A master plan for the 28-acre Phase II, former site of the city bus station and a location once considered for a soccer stadium, was presented June 14, 2021. Unlike previous development, this area would not include renovated historic buildings, since there were none in the area. About 1 million square feet of clinical, laboratory and office space would be added to the 2.1 million square feet already developed. The plan called for as many as 450 residential units and 30,000 square feet of retail and restaurants. 15 acres would become green space. Fogle Commons would be a space for entertainment and events.

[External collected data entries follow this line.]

(** * python-ocr-converter: the page-merge pipeline of [pdf_ocr_cli.py]

    A shallow embedding of the command line converter: the page classifier
    [pdf_page_has_text], the OCR adapters, the per-document assembler
    [process_single_pdf] and the batch driver [main], followed by the
    properties the specification states about them.  The worker [run_ocr]
    of the desktop form [pdf_ocr_gui.py], which drives the same functions,
    and further properties of the code come after.

    The external services (PyPDF2, pdfplumber, pdf2image, pytesseract, the
    file system) are opaque: each call the source makes to one of them is
    an oracle field of a record, returning either a value or the exception
    it raises.  The Python code itself (control flow, [try]/[except], the
    mutation of [writer] and [all_text]) is transcribed as it is written.

    What is taken not to raise: [logging], [print] and [tqdm]; leaving a
    [with pdfplumber.open(...)] block; [writer.add_page] on a page of a
    document the OCR engine has just returned; [writer.add_blank_page].
    Argument parsing and the set-up of logging are left out.  In the
    desktop form, the dialogs, the progress bar and the queue of log lines
    are taken not to raise; the widgets, the file dialogs and the thread
    that runs the worker are left out. *)

From Stdlib Require Import String Ascii.
From Stdlib Require Import List ZArith NArith Bool Arith Lia.
From Stdlib Require Import Sorted Permutation.
Import ListNotations.
Open Scope string_scope.
Open Scope list_scope.
Open Scope nat_scope.
(** * beamer-cli: the text-to-text core (linter, Markdown parser, diagram
      translator, HTML exporter) as a shallow embedding.

    JavaScript strings are sequences of UTF-16 code units; they are modelled
    as [list N].  Every string primitive and every regular expression the
    source uses is written out as an executable function on such lists. *)

From Stdlib Require Import String Ascii DecimalString.
From Stdlib Require Import List Sorted Permutation NArith ZArith Arith Bool Lia.
Import ListNotations.

(* ================================================================== *)
(** ** JavaScript string primitives *)
(* ================================================================== *)

Module Js.

Definition str := list N.

(** An ASCII literal of the source, as code units. *)
Definition lit (s : string) : str := map N_of_ascii (list_ascii_of_string s).

Definition NL : N := 10.
Definition CR : N := 13.
Definition QUOTE : N := 34.

Fixpoint eqb (a b : str) : bool :=
  match a, b with
  | [], [] => true
  | x :: a', y :: b' => (x =? y)%N && eqb a' b'
  | _, _ => false
  end.

Definition str_dec : forall a b : str, {a = b} + {a <> b} :=
  list_eq_dec N.eq_dec.

(** [s.startsWith(p)] *)
Fixpoint startsWith (s p : str) {struct p} : bool :=
  match p with
  | [] => true
  | a :: p' =>
      match s with
      | [] => false
      | b :: s' => (b =? a)%N && startsWith s' p'
      end
  end.

(** [s.includes(p)] *)
Fixpoint includes (s p : str) : bool :=
  startsWith s p ||
  match s with
  | [] => false
  | _ :: s' => includes s' p
  end.

(** [s.indexOf(p)]; the source's -1 is [None]. *)
Fixpoint indexOf (s p : str) : option nat :=
  if startsWith s p then Some 0
  else match s with
       | [] => None
       | _ :: s' => option_map S (indexOf s' p)
       end.

(** [s.slice(0, n)] and [s.slice(n)] for a non-negative [n]. *)
Definition slice_to (s : str) (n : nat) : str := firstn n s.
Definition slice_from (s : str) (n : nat) : str := skipn n s.

(** [s.split('\n')]: never empty. *)
Fixpoint split_nl (s : str) : list str :=
  match s with
  | [] => [[]]
  | c :: s' =>
      if (c =? NL)%N then [] :: split_nl s'
      else match split_nl s' with
           | l :: ls => (c :: l) :: ls
           | [] => [[c]]
           end
  end.

(** [parts.join(sep)] *)
Fixpoint join (sep : str) (parts : list str) : str :=
  match parts with
  | [] => []
  | [p] => p
  | p :: ps => p ++ sep ++ join sep ps
  end.

(** Line terminators: what [.] refuses to match. *)
Definition is_line_terminator (c : N) : bool :=
  ((c =? 10) || (c =? 13) || (c =? 8232) || (c =? 8233))%N.

(** [\s], which is also what [trim] removes: WhiteSpace and LineTerminator. *)
Definition is_space (c : N) : bool :=
  ((c =? 9) || (c =? 10) || (c =? 11) || (c =? 12) || (c =? 13) || (c =? 32)
   || (c =? 160) || (c =? 5760) || ((8192 <=? c) && (c <=? 8202))
   || (c =? 8232) || (c =? 8233) || (c =? 8239) || (c =? 8287)
   || (c =? 12288) || (c =? 65279))%N.

Definition is_digit (c : N) : bool := ((48 <=? c) && (c <=? 57))%N.

(** [[a-zA-Z]] *)
Definition is_letter (c : N) : bool :=
  (((65 <=? c) && (c <=? 90)) || ((97 <=? c) && (c <=? 122)))%N.

(** [\w] *)
Definition is_word (c : N) : bool := is_letter c || is_digit c || (c =? 95)%N.

Fixpoint dropWhile (p : N -> bool) (s : str) : str :=
  match s with
  | [] => []
  | c :: s' => if p c then dropWhile p s' else s
  end.

Fixpoint takeWhile (p : N -> bool) (s : str) : str :=
  match s with
  | [] => []
  | c :: s' => if p c then c :: takeWhile p s' else []
  end.

(** [s.trim()] *)
Definition trim (s : str) : str :=
  rev (dropWhile is_space (rev (dropWhile is_space s))).

(** [String(n)] for an integer. *)
Definition Number_toString (n : Z) : str :=
  lit (NilEmpty.string_of_int (Z.to_int n)).

(** [s.replace(re, ...)] with the [g] flag, for a regular expression that
    never matches the empty string and looks at nothing before the match
    position: [m suffix] is [Some (replacement, matched length)] when the
    expression matches at the start of [suffix].  After a match the scan
    resumes behind it ([skip] counts the code units still to pass over). *)
Fixpoint replace_go (m : str -> option (str * nat)) (skip : nat) (s : str) : str :=
  match s with
  | [] => []
  | c :: s' =>
      match skip with
      | S k => replace_go m k s'
      | O =>
          match m s with
          | Some (r, len) => r ++ replace_go m (len - 1) s'
          | None => c :: replace_go m 0 s'
          end
      end
  end.

Definition replace_all (m : str -> option (str * nat)) (s : str) : str :=
  replace_go m 0 s.

(** A literal pattern, as in [.replace(/_/g, r)] or [replaceAll(p, r)]
    with a non-empty [p]. *)
Definition m_lit (p r : str) (s : str) : option (str * nat) :=
  if startsWith s p then Some (r, length p) else None.

(** [s.match(re)] without the [g] flag: the leftmost position where the
    expression matches; [m] is the matcher at a position. *)
Fixpoint search {A : Type} (m : str -> option A) (s : str) : option A :=
  match m s with
  | Some r => Some r
  | None => match s with
            | [] => None
            | _ :: s' => search m s'
            end
  end.

(** [array.forEach((x, idx) => ...)] as a fold that threads a state. *)
Fixpoint forEach_from {A St : Type} (f : St -> A -> nat -> St) (l : list A)
         (idx : nat) (st : St) : St :=
  match l with
  | [] => st
  | x :: l' => forEach_from f l' (S idx) (f st x idx)
  end.

Definition forEach {A St : Type} (f : St -> A -> nat -> St) (l : list A) (st : St) : St :=
  forEach_from f l 0 st.

End Js.

Import Js.

(* ================================================================== *)
(** ** src/commands/lint.ts *)
(* ================================================================== *)

Module Lint.

Inductive Severity := error | warning.

Definition Severity_eqb (a b : Severity) : bool :=
  match a, b with
  | error, error | warning, warning => true
  | _, _ => false
  end.

Record LintIssue := mkIssue {
  line : Z;
  severity : Severity;
  message : str;
  rule : str
}.

(** *** Presence checks *)

Definition missingDocumentClass (content : str) : option LintIssue :=
  if negb (includes content (lit "\documentclass"))
  then Some (mkIssue 1 error (lit "Missing \documentclass") (lit "document-class"))
  else None.

Definition missingBeginDocument (content : str) : option LintIssue :=
  if negb (includes content (lit "\begin{document}"))
  then Some (mkIssue 1 error (lit "Missing \begin{document}") (lit "begin-document"))
  else None.

Definition missingEndDocument (content : str) : option LintIssue :=
  if negb (includes content (lit "\end{document}"))
  then Some (mkIssue 1 error (lit "Missing \end{document}") (lit "end-document"))
  else None.

(** *** Brace balance *)

Definition LBRACE : N := 123.
Definition RBRACE : N := 125.
Definition PERCENT : N := 37.

Definition unmatched_closing (idx : nat) : LintIssue :=
  mkIssue (Z.of_nat idx + 1) error (lit "Unmatched closing brace }") (lit "brace-balance").

Definition unclosed (braceCount : Z) (nlines : nat) : LintIssue :=
  mkIssue (Z.of_nat nlines) error
          (Number_toString braceCount ++ lit " unclosed brace(s) {")
          (lit "brace-balance").

(** The part of a line before the first [%]. *)
Definition activePart (line : str) : str :=
  match indexOf line [PERCENT] with
  | Some commentIdx => slice_to line commentIdx
  | None => line
  end.

(** One turn of the inner [for (const char of activePart)] loop.  The loop
    walks code points; a code point outside the BMP is never a brace, so
    walking code units visits the same braces. *)
Definition brace_char (idx : nat) (st : Z * list LintIssue) (char : N)
  : Z * list LintIssue :=
  let '(braceCount, issues) := st in
  let braceCount := if (char =? LBRACE)%N then (braceCount + 1)%Z else braceCount in
  let braceCount := if (char =? RBRACE)%N then (braceCount - 1)%Z else braceCount in
  if (braceCount <? 0)%Z
  then (0%Z, issues ++ [unmatched_closing idx])
  else (braceCount, issues).

Definition brace_line (st : Z * list LintIssue) (line : str) (idx : nat)
  : Z * list LintIssue :=
  fold_left (brace_char idx) (activePart line) st.

Definition unmatchedBraces (lines : list str) : list LintIssue :=
  let '(braceCount, issues) := forEach brace_line lines (0%Z, []) in
  if (braceCount >? 0)%Z
  then issues ++ [unclosed braceCount (length lines)]
  else issues.

(** *** Environment balance *)

(** [[^c]*c] at the start of [s]: the run before the first [c], and what
    follows that [c]. *)
Fixpoint until (c : N) (s : str) : option (str * str) :=
  match s with
  | [] => None
  | x :: s' =>
      if (x =? c)%N then Some ([], s')
      else match until c s' with
           | Some (r, t) => Some (x :: r, t)
           | None => None
           end
  end.
(** * Openpilot-Deepdive: pose localisation, window sampling and the
      truncated-BPTT training loop

    A shallow embedding of [data.py] ([PlanningDataset.__getitem__] and
    [Comma2k19SequenceDataset.__getitem__]) and of [main.py] (the
    training driver [main]), followed by the properties of the
    specification that can be decided on them.

    Numeric conventions.  Python integers are [Z].  Floating-point
    scalars (numpy [float64]/[float32], torch tensors) are idealised as
    real numbers: rounding, and the cast [astype(np.float32)], are the
    identity in this model.  Where the finiteness of a value matters
    (the training loss) the value is an [fval], a real or a non-finite
    float (NaN, +Inf, -Inf).  Where the dtype of a tensor matters (the
    labels of the planning dataset) the tensor is [int64] or [float32],
    and the scalar [1e-2] is taken at its [float32] value. *)

From Stdlib Require Import Reals ZArith List Bool String Lia Lra.
Import ListNotations.

(** ** Python: exceptions, results, slices, the random source *)

Module Py.

(** The exceptions the modelled code can raise.  [SequenceTooShort] is
    the [RuntimeError] of [data.py] l.211 (message "... is too short",
    with the two lengths it prints); [VideoNotOpened] is the bare
    [RuntimeError] of l.198; [ValueError_low_ge_high] is what
    [np.random.randint] raises on an empty range; [ValueError_ragged] is
    what [torch.tensor] raises on rows of different lengths. *)
Inductive exn : Type :=
| VideoNotOpened
| SequenceTooShort (seq_length required : Z)
| ValueError_low_ge_high
| ValueError_ragged
| IndexError
| ZeroDivisionError
| AttributeError.

Inductive result (A : Type) : Type :=
| Ok (a : A)
| Raise (e : exn).
Arguments Ok {A} a.
Arguments Raise {A} e.

Definition bind {A B : Type} (c : result A) (k : A -> result B) : result B :=
  match c with
  | Ok a => k a
  | Raise e => Raise e
  end.

(** [for x in xs: ys.append(f x)] where [f] may raise. *)
Fixpoint mapM {A B : Type} (f : A -> result B) (xs : list A) : result (list B) :=
  match xs with
  | [] => Ok []
  | x :: rest =>
      bind (f x) (fun y => bind (mapM f rest) (fun ys => Ok (y :: ys)))
  end.

(** [a[i]] for a non-negative index. *)
Definition index {A : Type} (a : list A) (i : nat) : result A :=
  match nth_error a i with
  | Some x => Ok x
  | None => Raise IndexError
  end.

(** [a[i:j]] for non-negative bounds: Python clips both bounds to the
    length and returns the empty list when [j <= i]. *)
Definition slice {A : Type} (a : list A) (i j : nat) : list A :=
  firstn (j - i) (skipn i a).

(** [a[i:j]] for Python integers of either sign: a negative bound
    counts from the end, and both are clipped to the length. *)
Definition clip_index (n : nat) (i : Z) : nat :=
  if (i <? 0)%Z then Z.to_nat (Z.max 0 (i + Z.of_nat n))
  else Nat.min (Z.to_nat i) n.

Definition slice_z {A : Type} (a : list A) (i j : Z) : list A :=
  slice a (clip_index (List.length a) i) (clip_index (List.length a) j).

(** [range(n)]. *)
Definition range (n : Z) : list nat := seq 0 (Z.to_nat n).

(** [np.random.randint(low, high)]: an integer of the half-open range
    [low, high), and [ValueError] when the range is empty.  The
    generator is an explicit argument: [draw] is the raw integer it
    produces, reduced into the range. *)
Definition randint (draw low high : Z) : result Z :=
  if (low <? high)%Z then Ok (low + draw mod (high - low))%Z
  else Raise ValueError_low_ge_high.

End Py.

Import Py.

Declare Scope py_scope.
Notation "x <- c ;; k" := (Py.bind c (fun x => k))
  (at level 61, c at next level, right associativity) : py_scope.
Open Scope py_scope.

(** ** numpy: 3-vectors, quaternions, 3x3 matrices *)

Module Np.

Open Scope R_scope.

(** A row of a [(n, 3)] array. *)
Record vec3 : Type := mkvec { vx : R; vy : R; vz : R }.

(** A row of the [(n, 4)] array of orientations, scalar part first. *)
Record quat : Type := mkquat { q0 : R; q1 : R; q2 : R; q3 : R }.

(** A [(3, 3)] array; [mIJ] is the entry at row [I], column [J]. *)
Record mat3 : Type := mkmat {
  m00 : R; m01 : R; m02 : R;
  m10 : R; m11 : R; m12 : R;
  m20 : R; m21 : R; m22 : R
}.

Definition vzero : vec3 := mkvec 0 0 0.

Definition vadd (a b : vec3) : vec3 :=
  mkvec (vx a + vx b) (vy a + vy b) (vz a + vz b).

Definition vsub (a b : vec3) : vec3 :=
  mkvec (vx a - vx b) (vy a - vy b) (vz a - vz b).

(** [M.T] *)
Definition transpose (m : mat3) : mat3 :=
  mkmat (m00 m) (m10 m) (m20 m)
        (m01 m) (m11 m) (m21 m)
        (m02 m) (m12 m) (m22 m).
(** * List view drag-and-drop: tree indexing, expansion state, drag
      controller and drop committer of the block editor's list view.

    The development embeds [countBlocks] / [ListViewBranch] row numbering
    (list-view/branch.js) and [expanded], [removeItemFromTree],
    [addItemToTree], [moveItem], [dropItem] (list-view/index.js, the
    velocity-based variant) and proves the properties the specification
    states about them.  It then covers the rest of these files: the rows
    [ListViewBranch] renders, [expand], [collapse] and [toggleExpanded],
    [findFirstValidPosition], and the translate-based variant of index.js
    with its [findCurrentPosition], and relates the two variants. *)

From Stdlib Require Import QArith Qabs Lqa.
From stdpp Require Import base gmap strings list fin_maps.

Local Open Scope string_scope.
Local Open Scope list_scope.
Local Open Scope Z_scope.

(** ** Data model *)

(** A node of the client-ids tree: [{ clientId, innerBlocks }].  The spread
    copies [{ ...block }] and [{ ...block, innerBlocks }] of the source keep
    every other own property of the node, so they are structural copies. *)
#[warnings="-register-all"]
Inductive Block : Type :=
  mkBlock { clientId : string; innerBlocks : list Block }.

#[global] Instance Block_eq_dec : EqDecision Block.
Proof.
  refine (fix go (x y : Block) {struct x} : Decision (x = y) :=
            match x, y with
            | mkBlock a k, mkBlock b l =>
                cast_if_and (decide (a = b)) (@list_eq_dec _ go k l)
            end); clear go; congruence.
Defined.

(** [{ ...block, innerBlocks }] *)
Definition withInnerBlocks (block : Block) (inner : list Block) : Block :=
  mkBlock (clientId block) inner.

(** [{ ...block }] *)
Definition spread (block : Block) : Block :=
  mkBlock (clientId block) (innerBlocks block).

(** ** Tree indexing (index.js) *)

(** The object [{ newTree, removeParentId }] returned by
    [removeItemFromTree]. *)
Module Removed.
Record t : Type := mk { newTree : list Block; removeParentId : string }.
End Removed.

(** The object [{ newTree, targetId, targetIndex }] returned by
    [addItemToTree]. *)
Module Added.
Record t : Type :=
  mk { newTree : list Block; targetId : string; targetIndex : Z }.
End Added.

Most work on Phase II stopped after October 2022. $25 million in preliminary site work was finished early in 2025. A new master plan was presented November 13, 2025. At that time it was believed Phase II would take 10 years. The number of buildings as reduced from 10 to 8, but the plan included Falls Branch Plaza, and Linden Center, an existing building Innovation Quarter bought in July 2025. Green space would be 12 acres, down from 15. 1.7 million square feet of mixed-use development was planned.